--- DATA RECORDS Enclosed Below ---

(** ** Outcomes of a run of the loader *)

Module RunOutcomes.
Import CostInsightsPage InsightsLoader.

Section Outcomes.
Context {Duration BillingDate Intervals Project Alert Cost MetricData : Type}.
Variable intervalsOf : Duration → BillingDate → Intervals.

Abbreviation Props' :=
  (Props Duration BillingDate Intervals Project Alert Cost MetricData).
Abbreviation World' := (World Intervals Project Alert Cost MetricData).
Abbreviation Api' :=
  (CostInsightsApi Intervals Project Alert Cost MetricData).
Implicit Types (props : Props') (w : World') (api : Api').
Implicit Types (filters : PageFilters Duration).

#[local] Arguments mergeLoading : simpl never.
#[local] Arguments settled : simpl never.

(** Every run ends with the two dispatches of the [finally] block. *)
Lemma loading_after props w :
  ∃ state, loading (after intervalsOf props w)
           = mergeLoading {[ACTION_PAGE := false]}
               (mergeLoading {[ACTION_INITIAL := false]} state).
Proof.
  unfold after.
  destruct (truthy (group (pageFilters props))) as [g|] eqn:Hgroup.
  - rewrite (getInsights_group _ _ _ g) by done. cbv zeta.
    destruct (promiseAll _ _ _ _) as [[[[a b] c] d]|t e]; simpl; eauto.
  - rewrite getInsights_no_group by done. simpl. eauto.
Qed.

Lemma flags_after props w :
  flag (loading (after intervalsOf props w)) ACTION_PAGE = false
  ∧ flag (loading (after intervalsOf props w)) ACTION_INITIAL = false.
Proof.
  destruct (loading_after props w) as [state ->]. split.
  - apply flag_merge_singleton.
  - unfold flag. rewrite lookup_merge_singleton_ne by done.
    apply (flag_merge_singleton ACTION_INITIAL).
Qed.


(** X8: a run never throws: whatever the filters and however the client
    answers, [getInsights] completes normally, a rejection being left in
    the error cell. *)
Theorem getInsights_never_throws props w :
  (getInsights intervalsOf props w).1 = Normal ().
Proof.
  destruct (truthy (group (pageFilters props))) as [g|] eqn:Hgroup.
  - rewrite (getInsights_group _ _ _ g) by done. cbv zeta.
    by destruct (promiseAll _ _ _ _) as [[[[a b] c] d]|t e].
  - by rewrite getInsights_no_group by done.
Qed.

(** X9: after every run, whatever its outcome and whatever the loading
    flags were, the page and initial flags read "not loading", so the page
    no longer renders the progress bar. *)
Theorem run_ends_loading props w :
  flag (loading (after intervalsOf props w)) ACTION_PAGE = false
  ∧ flag (loading (after intervalsOf props w)) ACTION_INITIAL = false
  ∧ render (pageFilters props) (after intervalsOf props w) ≠ Progress.
Proof.
  destruct (flags_after props w) as [Hpage Hinitial].
  split; [done|]. split; [done|].
  unfold render. rewrite Hinitial.
  destruct (error _); [done|]. destruct (truthy _); [|done].
  by repeat case_match.
Qed.

(** X10: a run with a group selected and no rejected call changes no
    loading flag besides the page and initial ones: the other loading
    actions are not settled by it. *)
Theorem success_keeps_other_flags props w g :
  truthy (group (pageFilters props)) = Some g →
  (∀ r, r ∈ issued intervalsOf props w → rejects (client props) r = false) →
  ∀ action, action ≠ ACTION_PAGE → action ≠ ACTION_INITIAL →
    loading (after intervalsOf props w) !! action = loading w !! action.
Proof.
  intros Hgroup Hnone action Hpage Hinitial. unfold after.
  rewrite (issued_group _ _ _ g) in Hnone by done.
  rewrite (getInsights_group _ _ _ g) by done. cbv zeta.
  destruct (promiseAll _ _ _ _) as [[[[a b] c] d]|t e] eqn:Hall; simpl.
  - by rewrite !lookup_merge_singleton_ne by done.
  - assert (∃ r, r ∈ arrayCalls (pageFilters props) g
                       (intervalsOf (duration (pageFilters props))
                          (lastCompleteBillingDate props))
                 ∧ rejects (client props) r = true)
      as (r & Hin & Hrej) by (apply arrayCalls_rejected; eauto).
    rewrite (Hnone r Hin) in Hrej. done.
Qed.
(** A pack at 24576 that holds nothing yet. *)
Definition empty_pack : SequencePack :=
  {| sequencepack_as_parameter := PyInt 24576; sequencepack_owner := true;
     sequencepack_count := PyInt 0; sequences := ∅ |}.

Definition a_sequence : Sequence := mkSequence (PyInt 28672) true.

(** * Properties *)

(** ** [Color.fromstring] *)

Example css_example : css 28 0 140 = "#1c008c".
Proof. reflexivity. Qed.

Example int_of_str_prefix : int_of_str 16 " 0x_fF " = Some 255.
Proof. reflexivity. Qed.

Example int_of_str_bare_prefix : int_of_str 16 "0x" = None.
Proof. reflexivity. Qed.

Example int_of_str_underscores :
  int_of_str 16 "-1_0" = Some (-16) /\ int_of_str 16 "_1" = None
  /\ int_of_str 16 "1_" = None /\ int_of_str 16 "1__0" = None.
Proof. repeat split; reflexivity. Qed.

Example fromstring_short : Color_fromstring "#1c00" = Raised ValueError.
Proof. reflexivity. Qed.

(** Reading back the two digits of a component gives the component. *)
Lemma int_of_str_hex2 (n : Z) : 0 <= n <= 255 -> int_of_str 16 (hex2 n) = Some n.
Proof.
  intros Hn.
  assert (Hall : forallb
            (fun k => match int_of_str 16 (hex2 (Z.of_nat k)) with
                      | Some m => m =? Z.of_nat k
                      | None => false
                      end) (seq 0 256) = true) by (vm_compute; reflexivity).
  rewrite forallb_forall in Hall.
  specialize (Hall (Z.to_nat n)).
  rewrite Z2Nat.id in Hall by lia.
  assert (Hin : In (Z.to_nat n) (seq 0 256)) by (apply in_seq; lia).
  specialize (Hall Hin).
  destruct (int_of_str 16 (hex2 n)) as [m|]; [|discriminate].
  apply Z.eqb_eq in Hall. now subst.
Qed.

(** The three slices of a css string are the three components' digits. *)
Lemma css_slices (r g b : Z) :
  slice 1 3 (css r g b) = hex2 r /\ slice 3 5 (css r g b) = hex2 g
  /\ slice 5 7 (css r g b) = hex2 b.
Proof. repeat split; reflexivity. Qed.

(** C10: for all r, g, b in 0..255, [Color.fromstring] applied to ['#']
    followed by the two-digit lowercase hexadecimal writings of r, g and b
    returns the colour whose fields are r, g and b. *)
Theorem Color_fromstring_roundtrip (r g b : Z) :
  0 <= r <= 255 -> 0 <= g <= 255 -> 0 <= b <= 255 ->
  Color_fromstring (css r g b) = Normal (mkColor (PyInt r) (PyInt g) (PyInt b)).
Proof.
  intros Hr Hg Hb. unfold Color_fromstring.
  destruct (css_slices r g b) as (-> & -> & ->).
  now rewrite !int_of_str_hex2.
Qed.

Lemma Color_fromstring_roundtrip_witness :
  0 <= 28 <= 255 /\ 0 <= 0 <= 255 /\ 0 <= 140 <= 255 /\
  Color_fromstring "#1c008c" = Normal (mkColor (PyInt 28) (PyInt 0) (PyInt 140)).
Proof.
  split; [lia|]. split; [lia|]. split; [lia|].
  apply (Color_fromstring_roundtrip 28 0 140); lia.
Defined.

(** ** Error handling: [_raise_exception] *)

Section ErrorHandling.
Context {S N : Type}.
Variable h : NativeFn -> list PyVal -> N -> Res Reply * N.

(** A result that is [True] lets the caller go on: no exception, no call. *)
Lemma raise_exception_True (result : PyVal) (s : S) (n : N) :
  is_True result = true ->
  run h (_raise_exception result s) n = (Normal tt, s, n, []).
Proof. intros H. unfold _raise_exception. now rewrite H. Qed.

(** Any other result: the last-error code is read, then its text, and the
    decoded text is the payload of the exception. *)
Lemma raise_exception_raises (result : PyVal) (s : S) (n n1 n2 : N)
    (e1 e2 : Reply) (msg : string) :
  is_True result = false ->
  h TLN_GetLastError [] n = (Normal e1, n1) ->
  h TLN_GetErrorString [ret e1] n1 = (Normal e2, n2) ->
  ret e2 = PyBytes msg ->
  run h (_raise_exception result s) n =
    (Raised (TilengineException msg), s, n2,
     [Called TLN_GetLastError [] (Normal e1);
      Called TLN_GetErrorString [ret e1] (Normal e2)]).
Proof.
  intros H H1 H2 Hmsg. unfold _raise_exception. rewrite H. cbn.
  rewrite H1. cbn. rewrite H2. cbn. now rewrite Hmsg.
Qed.

(** Whatever the native library answers afterwards, a result that is not
    [True] never lets [_raise_exception] return, and the object at hand is
    left as it was. *)
Lemma raise_exception_no_return (result : PyVal) (s : S) (n : N) :
  is_True result = false ->
  exists e n' evs, run h (_raise_exception result s) n = (Raised e, s, n', evs).
Proof.
  intros H. unfold _raise_exception. rewrite H. cbn.
  destruct (h TLN_GetLastError [] n) as [[e1|x1] n1]; cbn; [|eauto].
  destruct (h TLN_GetErrorString [ret e1] n1) as [[e2|x2] n2]; cbn; [|eauto].
  destruct (ret e2); cbn; eauto.
Qed.

(** Running a sequence: the first program, then the second from where the
    first arrived; the events follow one another. *)
Lemma run_prog_bind {A B : Type} (p : Prog A) (k : A -> Prog B) (n : N) :
  run h (prog_bind p k) n =
    (let '(a, n1, evs1) := run h p n in
     let '(b, n2, evs2) := run h (k a) n1 in (b, n2, evs1 ++ evs2)).
Proof.
  revert n. induction p as [a|f args kk IH|fmt args kk IH]; intros n; cbn.
  - now destruct (run h (k a) n) as [[b n2] evs2].
  - destruct (h f args n) as [r0 n0]. rewrite IH.
    destruct (run h (kk r0) n0) as [[a n1] evs1].
    now destruct (run h (k a) n1) as [[b n2] evs2].
  - rewrite IH. destruct (run h kk n) as [[a n1] evs1].
    now destruct (run h (k a) n1) as [[b n2] evs2].
Qed.

(** Running [m] and then [k] when [m] ends normally. *)
Lemma run_mbind_normal {A B : Type} (m : M S A) (k : A -> M S B)
    (s s1 : S) (n n1 : N) (a : A) (evs : list Event) :
  run h (m s) n = (Normal a, s1, n1, evs) ->
  run h (mbind m k s) n =
    (let '(rb, n2, evs2) := run h (k a s1) n1 in (rb, n2, evs ++ evs2)).
Proof.
  unfold mbind. generalize (m s) as p. intros p. revert n evs.
  induction p as [[ra s0]|f args kk IH|fmt args kk IH]; intros n evs; cbn.
  - intros [= -> -> -> <-]. now destruct (run h (k a s1) n1) as [[rb n2] evs2].
  - destruct (h f args n) as [r0 n0].
    destruct (run h (kk r0) n0) as [[x n2] evs0] eqn:Hk.
    intros [= -> -> <-]. rewrite (IH r0 n0 evs0 Hk).
    now destruct (run h (k a s1) n1) as [[rb n3] evs3].
  - destruct (run h kk n) as [[x n2] evs0] eqn:Hk.
    intros [= -> -> <-]. rewrite (IH n evs0 Hk).
    now destruct (run h (k a s1) n1) as [[rb n3] evs3].
Qed.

--- End of Enclosed DATA RECORDS ---

#### [WORK INSTRUCTIONS]
Whenever a line of the data includes "Definition", copy that line.

#### [REPLY]
Definition empty_pack : SequencePack :=
Definition a_sequence : Sequence := mkSequence (PyInt 28672) true.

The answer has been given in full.